When you grow up in rural America, people don’t often talk about the differences of those around them as much as they incorporate them. My neighbor swept the sidewalks in his front path every day, whether they were clean or dirty, and it never occurred to me to question why. Later, I learned he suffered from PTSD, but no one called attention to his behavior except to say thanks as they passed.
It was like this with my cousin, Jessica. She talked different than most kids, but I hardly noticed it since I’d grown up alongside her. She walked with more effort than me, but I didn’t think much about it. I just slowed down when we were together. I don’t remember anyone telling me that she – or the group of friends she included me in – had cerebral palsy. I knew they did, but for me, that was normal.
The Gift of Inclusion
It’s only now that I have a child of my own that I realize what a gift that was, for Jessica and me. We didn’t have to negotiate our relationship based on how we were different. We happily enjoyed playing together. I equated her limp with my inability to spell Wednesday – a funny part of who each of us was as individuals. My childhood with Jessica taught me a lot about how I want to raise my daughter.
Parents who haven’t been around kids with special needs or disabilities may not know how to teach their own children about how to interact with these friends. I want my daughter to have the same kind of friendship with her special-needs friends as I did with Jessica. Here’s what I want my daughter to know.
Be Empathetic, but Don’t Pity Someone With Special Needs
They may have challenges that make daily life more difficult than for someone who doesn’t have disabilities, but they are living fulfilling lives – just like the rest of us. Instead of putting energy into what you may see as a tragedy, teach your kids the difference between sympathy and empathy. Feeling sorry for someone’s condition isn’t helpful, but putting yourself in another’s situation can be.
Explain to your kid how hard it would be to see other children running if you couldn’t keep up. In this situation, your child can see how easy and helpful it would be to walk alongside a friend who may have a physical challenge.

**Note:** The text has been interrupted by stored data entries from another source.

(** An equal URL of a Unix path is the same URL. *)
Lemma posix_uri_eq u' u : posix_uri u → url_host u' ≠ Some [] → uri_eq u' u = true → u' = u.
Proof.
  intros Hu Hh. unfold uri_eq. destruct (url_eq u' u) eqn:E.
  - intros _. apply bool_decide_eq_true in E as [E1 E2]. destruct Hu as (Hu & _). rewrite Hu in E1.
    destruct u' as [[[|c h]|] segs], u; simpl in *; simplify_eq; done.
  - destruct (windows_identity_path_bytes u'); [|done].
    unfold windows_identity_path_bytes. by rewrite posix_convention by done.
Qed.

(** An equal entry resolves to the same Unix paths. *)
Lemma entry_eq_resolves context e' e root :
  (∀ u, entry_path e' = Path u → url_host u ≠ Some []) → entry_eq e' e = true →
  root ∈ resolve_path context (entry_path e) → posix_uri root →
  entry_access e' = entry_access e ∧ root ∈ resolve_path context (entry_path e').
Proof.
  intros Hh Heq Hr Hu. unfold entry_eq in Heq. rewrite !andb_true_iff, !bool_decide_eq_true in Heq.
  destruct Heq as [[Hpath Hacc] _]. split; [done|].
  destruct (entry_path e') eqn:E1, (entry_path e) eqn:E2; simpl in Hpath, Hr; try done.
  - apply list_elem_of_singleton in Hr as ->. apply posix_uri_eq in Hpath as ->; [|done|by apply Hh].
    by apply list_elem_of_singleton.
  - by apply bool_decide_eq_true in Hpath as ->.
Qed.

(** C16: a denial that is taken over denies its directory: every path below that the policy does
    not open with an entry at least one directory deeper. *)
Theorem preserved_denial_holds self existing path context e root :
  kind self ≠ ExternalSandbox →
  posix_context (preserve_deny_read_restrictions_from self existing) context → posix_uri path →
  e ∈ entries existing → entry_access e = Deny → root ∈ resolve_path context (entry_path e) →
  posix_uri root → key root `prefix_of` key path →
  (∀ root' access, (root', access) ∈ resolved_entries self context → posix_uri root' →
    key root' `prefix_of` key path → length (key root') ≤ length (key root)) →
  resolve_access (preserve_deny_read_restrictions_from self existing) path context = Deny.
Proof.
  intros Hext Hctx Hp He Ha Hr Hu Hk Hmax.
  assert (e ∈ deny_entries existing) as Hd by by apply list_elem_of_filter.
  destruct (preserve_cases self existing) as [(_ & Hn & Hk')|(base & Hb & Hkr & Hkb & Hes)].
  { unfold is_restricted in Hn. destruct (kind self); try done. rewrite Hk' in Hd by done. set_solver. }
  destruct (push_missing_fold (deny_entries existing) (entries base)) as (extra & Hf & Hextra & Hall).
  rewrite Hf in Hes. destruct (Hall e Hd) as (e' & He' & Heq).
  set (p := preserve_deny_read_restrictions_from self existing) in *.
  assert (covers p context path root Deny (length (key root))) as Hcov.
  { apply posix_covers; [done..|]. split; [|done]. apply elem_of_resolved_entries. exists e'.
    destruct (entry_eq_resolves context e' e root) as [Hacc Hr']; [|done..|].
    { intros u Hu'. eapply Hctx; [|done]. by rewrite Hes. }
    rewrite Hes, !posix_convention by (done || apply Hctx). split_and!; [done|congruence|done..]. }
  destruct (resolve_access_decides p path context) as [| | |root1 a1 d1 _ _ Hc1 Hm]; [congruence|done..|].
  specialize (Hm _ _ _ Hcov). apply posix_covers in Hc1 as (Hin & Hu1 & -> & Hk1); [|done..].
  apply elem_of_resolved_entries in Hin as (e1 & Hin & <- & Hr1 & Hc1). rewrite Hes in Hin.
  apply elem_of_app in Hin as [Hin|Hin]; [|by apply Hextra, list_elem_of_filter in Hin as [? _]].
  assert (length (key root1) ≤ length (key root)) as Hle; [|destruct (entry_access e1); simpl in *; lia || done].
  destruct Hb as [[-> _]|[-> _]].
  - apply (Hmax root1 (entry_access e1)); [|done..]. apply elem_of_resolved_entries. eauto 10.
  - simpl in Hin. apply list_elem_of_singleton in Hin as ->. simpl in Hr1.
    unfold file_system_root in Hr1. rewrite posix_depth in Hr1 by apply Hctx. simpl in Hr1.
    apply list_elem_of_singleton in Hr1 as ->.
    destruct (posix_root (cwd context) (length (url_segments (cwd context)))) as [_ ->]; [apply Hctx|done|].
    simpl. lia.
Qed.

(** *** Full-disk write access *)

Lemma plain_tmp : plain_name (str "tmp").
Proof. unfold plain_name. apply (bool_decide_unpack _). by vm_compute. Qed.

Lemma posix_slash_tmp u :
  posix_uri u → ∃ t, uri_join u (str "/tmp") = Ok t ∧ posix_uri t ∧ key t = [str "tmp"].
Proof.
  intros Hu. set (base := {| url_host := None; url_segments := [[]] |}).
  assert (posix_uri base) as Hb.
  { split; [done|]. split; [done|]. apply Forall_singleton. simpl. rewrite decode_binary_nil. set_solver. }
  pose proof (posix_push base [[]] (str "tmp") Hb plain_tmp) as Ht.
  exists (set_segments (segments_push [[]] (str "tmp")) base). split; [|split; [done|]].
  - unfold uri_join. rewrite decide_False by (apply (bool_decide_unpack _); by vm_compute).
    rewrite decide_False by done. rewrite posix_convention by done. simpl.
    unfold from_absolute_native_path, parse_posix_path.
    change (strip_prefix [SLASH] (str "/tmp")) with (Some (str "tmp")). simpl.
    rewrite decide_False by (apply (bool_decide_unpack _); by vm_compute).
    rewrite plain_split by apply plain_tmp. unfold path_uri_from_segments. simpl.
    destruct plain_tmp as (H1 & H2 & H3 & _). rewrite !decide_False by done. simpl.
    change (try_from_url _) with (try_from_url (set_segments (segments_push [[]] (str "tmp")) base)).
    rewrite posix_try_from by done. simpl. rewrite posix_convention by done. by rewrite decide_True.
  - unfold key, nonempty_segments. simpl. rewrite segments_push_nonempty by apply plain_tmp. simpl.
    by rewrite decode_binary_plain by apply plain_tmp.
Qed.
(* ===== verification/PermissionScope.v ===== *)
(** * Scopes of permissions ([protocol/src/permissions.rs])

    The matcher of paths that must not be read, with the globs of the policy, and the
    replacement of the symbolic workspace roots of a policy by concrete directories.

    Arguments: the glob library, which compiles a pattern with its options ([glob_build]) and
    matches bytes ([glob_is_match]). *)

From S2P Require Import Prelude RustStr Utf8 AbsolutePath PathUri PathText Permissions SandboxPolicy.

Local Open Scope nat_scope.

Inductive InvalidDenyReadGlobBehavior := FailClosed | ReturnError.

Definition PROJECT_ROOTS_GLOB_PATTERN_PREFIX : rstring := str "codex-project-roots://".

(** [project_roots_glob_pattern]. *)
Definition project_roots_glob_pattern (subpath : rstring) : rstring := PROJECT_ROOTS_GLOB_PATTERN_PREFIX ++ subpath.

Definition parse_project_roots_glob_pattern (pattern : rstring) : option rstring :=
  strip_prefix PROJECT_ROOTS_GLOB_PATTERN_PREFIX pattern.

Definition set_path (path : FileSystemPath) (e : FileSystemSandboxEntry) : FileSystemSandboxEntry :=
  {| entry_path := path; entry_access := entry_access e; missing_path_behavior := missing_path_behavior e |}.

(** ** Paths that must not be read *)

Section matcher.
Context `{UrlLib} {Glob : Type}.
Context (glob_build : rstring → bool → bool → rstring + Glob) (glob_is_match : Glob → list N → bool).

Focus on Similarities, Not Differences
There is always more that brings us together than divides us. It’s likely this is a conversation you’ve already had with your children. When they see someone who looks different than them, discuss how these are only surface differences – we’re all the same on the inside. Jessica and I may have been different, but we both loved watching Too Wong Foo, Thanks for Everything! Julie Newmar and we both loved peanut butter and jelly sandwiches with the crust cut off. Extend that conversation to include kids who have unique needs. We often focus on difference, so this small talk can transform a child.

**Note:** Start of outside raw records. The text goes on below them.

(** A path whose read the request or the grant denies is denied by the intersection. *)
Lemma intersection_not_denied path es :
  (∀ pattern, pattern ∈ deny_patterns (restricted req) → plain_glob pattern) →
  (∀ pattern, pattern ∈ deny_patterns (restricted gr) →
    plain_glob pattern ∧ ∃ g, glob_build pattern true false = inr g) →
  posix_uri path → can_read (resolve_access (restricted (fs_entries result)) path context) = true →
  es = req ∨ es = gr → read_denied glob_build glob_is_match (restricted es) context path = true →
  read_denied glob_build glob_is_match (restricted (fs_entries result)) context path = true.
Proof.
  intros Hreqg Hgrg Hp Hread Hes Hden. pose proof intersection_context as (Hcwd & _ & Hroots).
  destruct (accepted_above path Hp Hread) as (g & r & Hgg & _ & _ & Hrg & _ & Hu & Hk & _ & Hnot & _ & Hall).
  apply posix_read_denied; [done..|]. apply posix_read_denied in Hden as [(d & Hd & Hroot & Hud & Hkd)|(pattern & Hin & Hglob)];
    [left|right|done|destruct Hes as [-> | ->]; [apply Hreqc|apply Hgrc]|done].
  { exists d. split_and!; [|done..]. by eapply (intersection_denies g r es d path). }
  exists pattern. split; [|done].
  assert (plain_glob pattern ∧ ∃ m, glob_build pattern true false = inr m) as (Hplain & m & Hm).
  { destruct Hes as [-> | ->]; [|by apply Hgrg]. specialize (Hreqg _ Hin). split; [done|].
    destruct (glob_build pattern true false) as [err|m] eqn:E; [exfalso|by exists m].
    apply not_true_iff_false in Hnot. apply Hnot. apply posix_read_denied; [done|apply Hreqc|done|]. right.
    exists pattern. split; [done|]. intros c t m. rewrite posix_convention, plain_glob_text by done.
    intros [= <-] [= <-]. simpl. congruence. }
  apply elem_of_deny_patterns in Hin as (e & He & Ha & Hpath).
  destruct (Hall e) as (e' & He' & Heq); [by destruct Hes as [-> | ->]; auto|done| |].
  - unfold deny_constrains. destruct (is_root_entry g); [done|].
    rewrite (materialized_elem _ _ _ _ _ Hgr Hgg Hrg), Hpath. destruct (glob_static_prefix_path pattern context) as [P|] eqn:EP; [|done].
    destruct (static_prefix_sound glob_build glob_is_match context pattern m path P) as [HuP HkP]; [done..| |done|].
    + by apply (Hglob Posix pattern m); [apply posix_convention|apply plain_glob_text|].
    + by apply (posix_overlap P r path).
  - apply elem_of_deny_patterns. exists e'. split; [done|]. unfold entry_eq in Heq.
    rewrite !andb_true_iff, !bool_decide_eq_true, Hpath in Heq. destruct Heq as [[Heq Hacc] _]. split; [congruence|].
    destruct (entry_path e'); try done. by apply bool_decide_eq_true in Heq as ->.
Qed.
End intersection.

Explain Different Ways of Communication
When my nephew speaks, it’s like there’s always a punctuation mark at the end of every word. My daughter scrunches her nose when she talks. There’s no one way to communicate. Communication with someone with special needs may be different than what your kids are accustomed to. Explain how, like my daughter and her cousin, talking looks different to different people – and that’s OK.
Pay Attention to Safety
What is safe for my daughter wouldn’t have been safe for Jessica. Different challenges mean different ways of maintaining safety. Your kids with special-needs friends should understand this, too. Explain that, just like little babies have special gear to protect them, kids with special needs might have tools to keep them safe. Public spaces like Target or even your local playground are beginning to include more and more inclusive equipment to make the safety of special-needs friends a priority. Feel free to let your child know that inclusivity
There’s nothing that could replace the friendship I had with Jessica. If she had been just like me, it wouldn’t have been nearly as special. Encourage your kids to make friends with special-needs kids. Despite everyone’s best efforts, they will often feel excluded, so such thoughtfulness is a gift. It isn’t just for their sake, though. Having special-needs friends expands the boundaries of friendships for everyone.
Nudge Them to Say Hi
Kids aren’t born with manners – they can’t always control their stares. Let’s face it: Kids stare even when nothing is new to them. If your kid stares at another kid with special needs, instead of nudging him or her to stop staring, encourage your kid to say hello. Kids don’t assume staring is a bad thing like adults do. Transform that gaze into something positive.
Mirror the Behavior You Want to See
If you are uncomfortable or afraid to speak to a child with special needs, don’t expect your child to act any differently. Children learn from our behavior. Practice behaving the way you would want your children to around kids with special needs, and, like magic, they will. Even if you have to pretend initially, do it. It won’t take you long to learn that kids with special needs are not too different than your own.
Parent With a Community Mindset
I never felt like I grew up with someone who had special needs ‑ I grew up with Jessica, who was as normal as I was. Normal is a charged word, and it’s up to us to ensure normal includes everyone.
Knowing how to navigate the world can be tough. No one gave us a manual when we walked out of the hospital or adoption center with these precious lives, and no one will show us how to raise them. It’s up to us to bring our kids into the world with an understanding that difference isn’t something to be feared.
What is different today than when I grew up is that we couldn’t cloister ourselves away from the differences of people we encountered every day. It’s an easier thing to do now – there are more people and more ways to avoid situations that cause discomfort. I’m no expert, but I suggest we look for those situations. We can help each other and our kids grow up in a kinder, more inclusive world.